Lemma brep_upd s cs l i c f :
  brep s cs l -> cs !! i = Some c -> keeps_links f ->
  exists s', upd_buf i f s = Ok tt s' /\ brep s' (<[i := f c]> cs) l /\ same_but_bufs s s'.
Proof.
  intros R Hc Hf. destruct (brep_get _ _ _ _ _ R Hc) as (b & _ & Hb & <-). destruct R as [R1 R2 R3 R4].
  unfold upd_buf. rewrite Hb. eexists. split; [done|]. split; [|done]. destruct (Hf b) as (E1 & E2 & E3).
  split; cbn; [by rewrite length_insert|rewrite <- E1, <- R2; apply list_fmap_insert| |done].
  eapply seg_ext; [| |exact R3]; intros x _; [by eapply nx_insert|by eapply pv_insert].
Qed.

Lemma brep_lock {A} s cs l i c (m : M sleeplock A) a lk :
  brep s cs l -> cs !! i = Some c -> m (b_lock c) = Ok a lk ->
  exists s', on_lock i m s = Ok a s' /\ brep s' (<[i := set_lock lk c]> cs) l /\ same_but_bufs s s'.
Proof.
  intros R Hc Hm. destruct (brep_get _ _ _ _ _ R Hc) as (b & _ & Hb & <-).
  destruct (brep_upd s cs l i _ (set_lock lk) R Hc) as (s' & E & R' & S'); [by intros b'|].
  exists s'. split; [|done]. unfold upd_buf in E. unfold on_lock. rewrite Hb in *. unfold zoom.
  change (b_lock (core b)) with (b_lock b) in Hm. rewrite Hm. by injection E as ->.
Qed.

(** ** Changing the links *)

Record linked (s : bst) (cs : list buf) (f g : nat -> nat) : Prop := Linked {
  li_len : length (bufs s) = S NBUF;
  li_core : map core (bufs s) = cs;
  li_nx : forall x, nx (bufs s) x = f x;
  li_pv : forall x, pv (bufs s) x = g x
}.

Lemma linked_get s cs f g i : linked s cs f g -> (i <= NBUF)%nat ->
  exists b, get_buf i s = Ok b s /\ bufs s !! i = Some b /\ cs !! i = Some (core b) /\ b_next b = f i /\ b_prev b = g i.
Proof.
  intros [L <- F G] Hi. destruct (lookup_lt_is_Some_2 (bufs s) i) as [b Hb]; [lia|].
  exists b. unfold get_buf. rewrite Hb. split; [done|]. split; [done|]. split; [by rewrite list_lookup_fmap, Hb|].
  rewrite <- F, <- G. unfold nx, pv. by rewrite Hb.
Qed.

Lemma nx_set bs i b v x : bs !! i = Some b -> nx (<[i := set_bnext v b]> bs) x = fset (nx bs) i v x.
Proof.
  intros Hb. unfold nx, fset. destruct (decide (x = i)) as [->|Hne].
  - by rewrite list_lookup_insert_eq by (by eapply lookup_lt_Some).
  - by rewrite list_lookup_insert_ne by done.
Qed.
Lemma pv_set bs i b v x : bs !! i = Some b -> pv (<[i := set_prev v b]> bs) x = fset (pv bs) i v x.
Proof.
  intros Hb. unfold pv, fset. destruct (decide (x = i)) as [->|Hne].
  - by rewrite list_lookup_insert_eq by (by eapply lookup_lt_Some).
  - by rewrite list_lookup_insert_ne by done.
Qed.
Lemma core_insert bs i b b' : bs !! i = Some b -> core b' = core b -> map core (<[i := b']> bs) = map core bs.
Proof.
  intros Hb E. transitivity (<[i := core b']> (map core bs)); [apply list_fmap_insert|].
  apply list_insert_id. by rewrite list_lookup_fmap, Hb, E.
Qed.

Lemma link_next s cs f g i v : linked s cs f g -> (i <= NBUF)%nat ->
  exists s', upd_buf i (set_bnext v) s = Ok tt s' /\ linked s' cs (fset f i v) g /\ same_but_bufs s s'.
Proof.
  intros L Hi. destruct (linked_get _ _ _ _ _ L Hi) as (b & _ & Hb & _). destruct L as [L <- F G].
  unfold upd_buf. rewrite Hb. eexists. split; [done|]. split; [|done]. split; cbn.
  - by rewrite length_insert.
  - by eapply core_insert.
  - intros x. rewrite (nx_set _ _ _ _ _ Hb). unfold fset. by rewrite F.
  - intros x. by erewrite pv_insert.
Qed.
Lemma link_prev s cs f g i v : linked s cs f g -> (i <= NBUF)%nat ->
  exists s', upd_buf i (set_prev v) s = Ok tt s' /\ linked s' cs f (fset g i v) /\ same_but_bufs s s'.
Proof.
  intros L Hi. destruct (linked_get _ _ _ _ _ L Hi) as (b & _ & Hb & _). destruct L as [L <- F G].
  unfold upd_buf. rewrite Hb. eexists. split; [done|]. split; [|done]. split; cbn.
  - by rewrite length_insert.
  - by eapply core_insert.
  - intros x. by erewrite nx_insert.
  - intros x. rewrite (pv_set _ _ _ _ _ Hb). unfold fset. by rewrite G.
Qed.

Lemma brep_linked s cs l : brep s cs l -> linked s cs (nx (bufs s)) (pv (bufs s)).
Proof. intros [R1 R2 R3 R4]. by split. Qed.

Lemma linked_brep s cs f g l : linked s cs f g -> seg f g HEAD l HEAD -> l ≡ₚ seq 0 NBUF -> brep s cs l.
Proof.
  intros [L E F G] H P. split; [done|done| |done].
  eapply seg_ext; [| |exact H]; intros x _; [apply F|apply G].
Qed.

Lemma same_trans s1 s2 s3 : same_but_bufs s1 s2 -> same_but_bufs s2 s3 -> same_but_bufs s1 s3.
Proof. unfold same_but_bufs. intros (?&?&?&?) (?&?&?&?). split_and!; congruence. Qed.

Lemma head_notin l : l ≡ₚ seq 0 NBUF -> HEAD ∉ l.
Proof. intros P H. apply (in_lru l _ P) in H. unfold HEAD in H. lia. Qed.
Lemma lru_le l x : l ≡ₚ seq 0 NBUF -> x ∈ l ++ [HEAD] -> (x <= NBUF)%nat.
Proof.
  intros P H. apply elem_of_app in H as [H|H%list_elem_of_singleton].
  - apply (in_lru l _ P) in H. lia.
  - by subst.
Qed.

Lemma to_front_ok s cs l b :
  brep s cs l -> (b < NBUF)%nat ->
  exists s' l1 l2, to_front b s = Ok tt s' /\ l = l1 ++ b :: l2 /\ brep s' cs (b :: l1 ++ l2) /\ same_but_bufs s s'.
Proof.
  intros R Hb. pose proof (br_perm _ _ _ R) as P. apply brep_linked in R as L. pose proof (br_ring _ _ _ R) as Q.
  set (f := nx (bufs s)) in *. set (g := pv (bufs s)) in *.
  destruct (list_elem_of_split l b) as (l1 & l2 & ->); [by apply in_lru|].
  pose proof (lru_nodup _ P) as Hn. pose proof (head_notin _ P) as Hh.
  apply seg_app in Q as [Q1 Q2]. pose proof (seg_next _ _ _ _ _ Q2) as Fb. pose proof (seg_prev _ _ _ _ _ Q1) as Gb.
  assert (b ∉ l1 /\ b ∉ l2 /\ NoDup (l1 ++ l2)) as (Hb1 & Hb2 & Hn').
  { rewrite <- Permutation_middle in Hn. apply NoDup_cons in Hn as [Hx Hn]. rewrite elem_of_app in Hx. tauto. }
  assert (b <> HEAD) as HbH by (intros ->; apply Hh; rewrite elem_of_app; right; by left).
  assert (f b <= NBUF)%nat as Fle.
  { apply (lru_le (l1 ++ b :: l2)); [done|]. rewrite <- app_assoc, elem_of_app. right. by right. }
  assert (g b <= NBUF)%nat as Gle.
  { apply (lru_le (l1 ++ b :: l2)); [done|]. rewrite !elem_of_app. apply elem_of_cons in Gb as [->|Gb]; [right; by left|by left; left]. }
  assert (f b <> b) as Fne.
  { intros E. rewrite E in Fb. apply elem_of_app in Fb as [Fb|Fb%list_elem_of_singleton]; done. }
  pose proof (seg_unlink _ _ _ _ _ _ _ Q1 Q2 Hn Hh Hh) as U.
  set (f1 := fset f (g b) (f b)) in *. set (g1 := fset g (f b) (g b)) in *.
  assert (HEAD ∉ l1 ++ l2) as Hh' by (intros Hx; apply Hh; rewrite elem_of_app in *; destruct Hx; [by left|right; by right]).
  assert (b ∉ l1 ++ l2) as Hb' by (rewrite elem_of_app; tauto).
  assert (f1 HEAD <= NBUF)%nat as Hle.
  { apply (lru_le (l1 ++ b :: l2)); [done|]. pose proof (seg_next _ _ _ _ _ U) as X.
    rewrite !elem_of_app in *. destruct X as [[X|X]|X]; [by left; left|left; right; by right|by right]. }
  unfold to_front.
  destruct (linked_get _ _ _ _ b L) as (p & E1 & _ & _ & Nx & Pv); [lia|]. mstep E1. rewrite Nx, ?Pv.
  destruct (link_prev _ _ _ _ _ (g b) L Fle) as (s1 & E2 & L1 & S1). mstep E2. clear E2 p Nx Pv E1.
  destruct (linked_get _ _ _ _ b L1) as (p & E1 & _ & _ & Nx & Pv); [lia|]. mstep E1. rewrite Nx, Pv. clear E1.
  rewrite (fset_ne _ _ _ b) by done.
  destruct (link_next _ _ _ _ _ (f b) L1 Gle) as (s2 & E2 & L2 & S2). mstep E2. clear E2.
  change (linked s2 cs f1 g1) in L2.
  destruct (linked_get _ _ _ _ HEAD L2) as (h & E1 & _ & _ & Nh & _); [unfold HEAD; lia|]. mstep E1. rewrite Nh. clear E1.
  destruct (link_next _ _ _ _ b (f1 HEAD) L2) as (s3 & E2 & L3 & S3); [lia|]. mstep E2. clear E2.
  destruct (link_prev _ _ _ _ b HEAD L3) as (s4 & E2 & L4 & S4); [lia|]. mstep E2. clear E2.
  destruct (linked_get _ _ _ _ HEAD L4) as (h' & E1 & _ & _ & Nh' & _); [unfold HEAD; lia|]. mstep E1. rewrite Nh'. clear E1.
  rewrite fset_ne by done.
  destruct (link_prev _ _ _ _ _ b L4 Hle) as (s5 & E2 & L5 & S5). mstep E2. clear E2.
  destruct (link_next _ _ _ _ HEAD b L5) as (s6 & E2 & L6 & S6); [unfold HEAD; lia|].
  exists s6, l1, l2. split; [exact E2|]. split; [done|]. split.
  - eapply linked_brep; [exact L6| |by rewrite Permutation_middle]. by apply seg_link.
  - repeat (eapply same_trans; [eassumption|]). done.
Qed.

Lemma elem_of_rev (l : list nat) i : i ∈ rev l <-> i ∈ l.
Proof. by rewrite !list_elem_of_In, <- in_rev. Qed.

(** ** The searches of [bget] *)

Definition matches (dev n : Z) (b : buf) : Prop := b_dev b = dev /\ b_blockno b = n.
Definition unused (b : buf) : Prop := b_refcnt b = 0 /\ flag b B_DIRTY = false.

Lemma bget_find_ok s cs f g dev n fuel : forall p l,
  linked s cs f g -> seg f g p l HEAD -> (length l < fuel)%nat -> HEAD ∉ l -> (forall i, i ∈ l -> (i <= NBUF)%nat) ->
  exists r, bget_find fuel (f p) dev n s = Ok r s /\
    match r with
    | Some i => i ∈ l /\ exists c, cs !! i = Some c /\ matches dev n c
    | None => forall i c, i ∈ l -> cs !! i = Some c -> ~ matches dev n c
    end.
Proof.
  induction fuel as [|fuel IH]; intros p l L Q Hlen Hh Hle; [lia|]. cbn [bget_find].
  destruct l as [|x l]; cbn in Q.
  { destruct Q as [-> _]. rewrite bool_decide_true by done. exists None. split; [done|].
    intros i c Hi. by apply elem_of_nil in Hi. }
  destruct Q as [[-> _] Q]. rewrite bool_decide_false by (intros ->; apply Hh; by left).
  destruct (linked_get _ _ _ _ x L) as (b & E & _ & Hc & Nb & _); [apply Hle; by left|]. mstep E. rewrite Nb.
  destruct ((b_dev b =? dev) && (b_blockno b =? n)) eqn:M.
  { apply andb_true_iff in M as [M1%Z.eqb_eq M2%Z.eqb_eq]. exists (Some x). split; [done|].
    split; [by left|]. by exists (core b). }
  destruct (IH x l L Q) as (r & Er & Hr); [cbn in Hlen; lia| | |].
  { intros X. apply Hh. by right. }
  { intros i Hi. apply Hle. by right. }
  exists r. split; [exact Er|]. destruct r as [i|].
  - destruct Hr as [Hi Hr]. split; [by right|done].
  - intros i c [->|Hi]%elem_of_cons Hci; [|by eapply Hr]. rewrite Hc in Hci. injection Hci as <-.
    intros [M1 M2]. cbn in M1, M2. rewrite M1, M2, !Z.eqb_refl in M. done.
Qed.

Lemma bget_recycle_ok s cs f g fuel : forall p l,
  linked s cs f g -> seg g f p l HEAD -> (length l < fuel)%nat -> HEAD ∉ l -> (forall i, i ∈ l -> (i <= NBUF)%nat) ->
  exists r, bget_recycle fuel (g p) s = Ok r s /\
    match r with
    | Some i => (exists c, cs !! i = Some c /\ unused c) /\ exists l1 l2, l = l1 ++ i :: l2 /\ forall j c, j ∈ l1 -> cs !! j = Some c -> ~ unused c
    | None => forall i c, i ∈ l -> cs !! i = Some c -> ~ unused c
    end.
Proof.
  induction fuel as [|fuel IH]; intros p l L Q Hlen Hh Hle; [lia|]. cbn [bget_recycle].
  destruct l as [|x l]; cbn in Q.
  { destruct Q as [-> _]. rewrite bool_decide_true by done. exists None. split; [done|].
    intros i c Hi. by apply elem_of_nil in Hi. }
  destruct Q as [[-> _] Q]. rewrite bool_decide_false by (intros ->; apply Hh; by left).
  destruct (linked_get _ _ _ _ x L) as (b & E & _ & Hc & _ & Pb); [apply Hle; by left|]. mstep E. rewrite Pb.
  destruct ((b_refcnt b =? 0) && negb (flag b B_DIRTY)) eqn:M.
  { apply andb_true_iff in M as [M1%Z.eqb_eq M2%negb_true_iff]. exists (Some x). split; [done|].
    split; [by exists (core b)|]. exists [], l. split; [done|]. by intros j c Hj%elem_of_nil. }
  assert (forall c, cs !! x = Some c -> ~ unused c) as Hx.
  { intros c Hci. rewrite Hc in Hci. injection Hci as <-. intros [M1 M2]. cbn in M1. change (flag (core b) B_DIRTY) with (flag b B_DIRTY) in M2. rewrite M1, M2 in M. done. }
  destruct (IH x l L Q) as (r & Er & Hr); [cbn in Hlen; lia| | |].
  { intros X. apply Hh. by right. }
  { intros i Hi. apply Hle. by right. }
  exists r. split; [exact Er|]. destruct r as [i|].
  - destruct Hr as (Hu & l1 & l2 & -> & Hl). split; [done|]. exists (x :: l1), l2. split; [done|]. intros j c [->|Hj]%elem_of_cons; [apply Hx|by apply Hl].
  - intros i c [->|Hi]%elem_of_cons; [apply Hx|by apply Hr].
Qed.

- - - - -

» **Prompt**:
Go to the line in the material above that contains "destruct (list_elem_of_split l" and copy exactly from there through the line that contains "unfold to_front.", stopping after it.

» **Reply to the exercise**:
  destruct (list_elem_of_split l b) as (l1 & l2 & ->); [by apply in_lru|].
  pose proof (lru_nodup _ P) as Hn. pose proof (head_notin _ P) as Hh.
  apply seg_app in Q as [Q1 Q2]. pose proof (seg_next _ _ _ _ _ Q2) as Fb. pose proof (seg_prev _ _ _ _ _ Q1) as Gb.
  assert (b ∉ l1 /\ b ∉ l2 /\ NoDup (l1 ++ l2)) as (Hb1 & Hb2 & Hn').
  { rewrite <- Permutation_middle in Hn. apply NoDup_cons in Hn as [Hx Hn]. rewrite elem_of_app in Hx. tauto. }
  assert (b <> HEAD) as HbH by (intros ->; apply Hh; rewrite elem_of_app; right; by left).
  assert (f b <= NBUF)%nat as Fle.
  { apply (lru_le (l1 ++ b :: l2)); [done|]. rewrite <- app_assoc, elem_of_app. right. by right. }
  assert (g b <= NBUF)%nat as Gle.
  { apply (lru_le (l1 ++ b :: l2)); [done|]. rewrite !elem_of_app. apply elem_of_cons in Gb as [->|Gb]; [right; by left|by left; left]. }
  assert (f b <> b) as Fne.
  { intros E. rewrite E in Fb. apply elem_of_app in Fb as [Fb|Fb%list_elem_of_singleton]; done. }
  pose proof (seg_unlink _ _ _ _ _ _ _ Q1 Q2 Hn Hh Hh) as U.
  set (f1 := fset f (g b) (f b)) in *. set (g1 := fset g (f b) (g b)) in *.
  assert (HEAD ∉ l1 ++ l2) as Hh' by (intros Hx; apply Hh; rewrite elem_of_app in *; destruct Hx; [by left|right; by right]).
  assert (b ∉ l1 ++ l2) as Hb' by (rewrite elem_of_app; tauto).
  assert (f1 HEAD <= NBUF)%nat as Hle.
  { apply (lru_le (l1 ++ b :: l2)); [done|]. pose proof (seg_next _ _ _ _ _ U) as X.
    rewrite !elem_of_app in *. destruct X as [[X|X]|X]; [by left; left|left; right; by right|by right]. }
  unfold to_front.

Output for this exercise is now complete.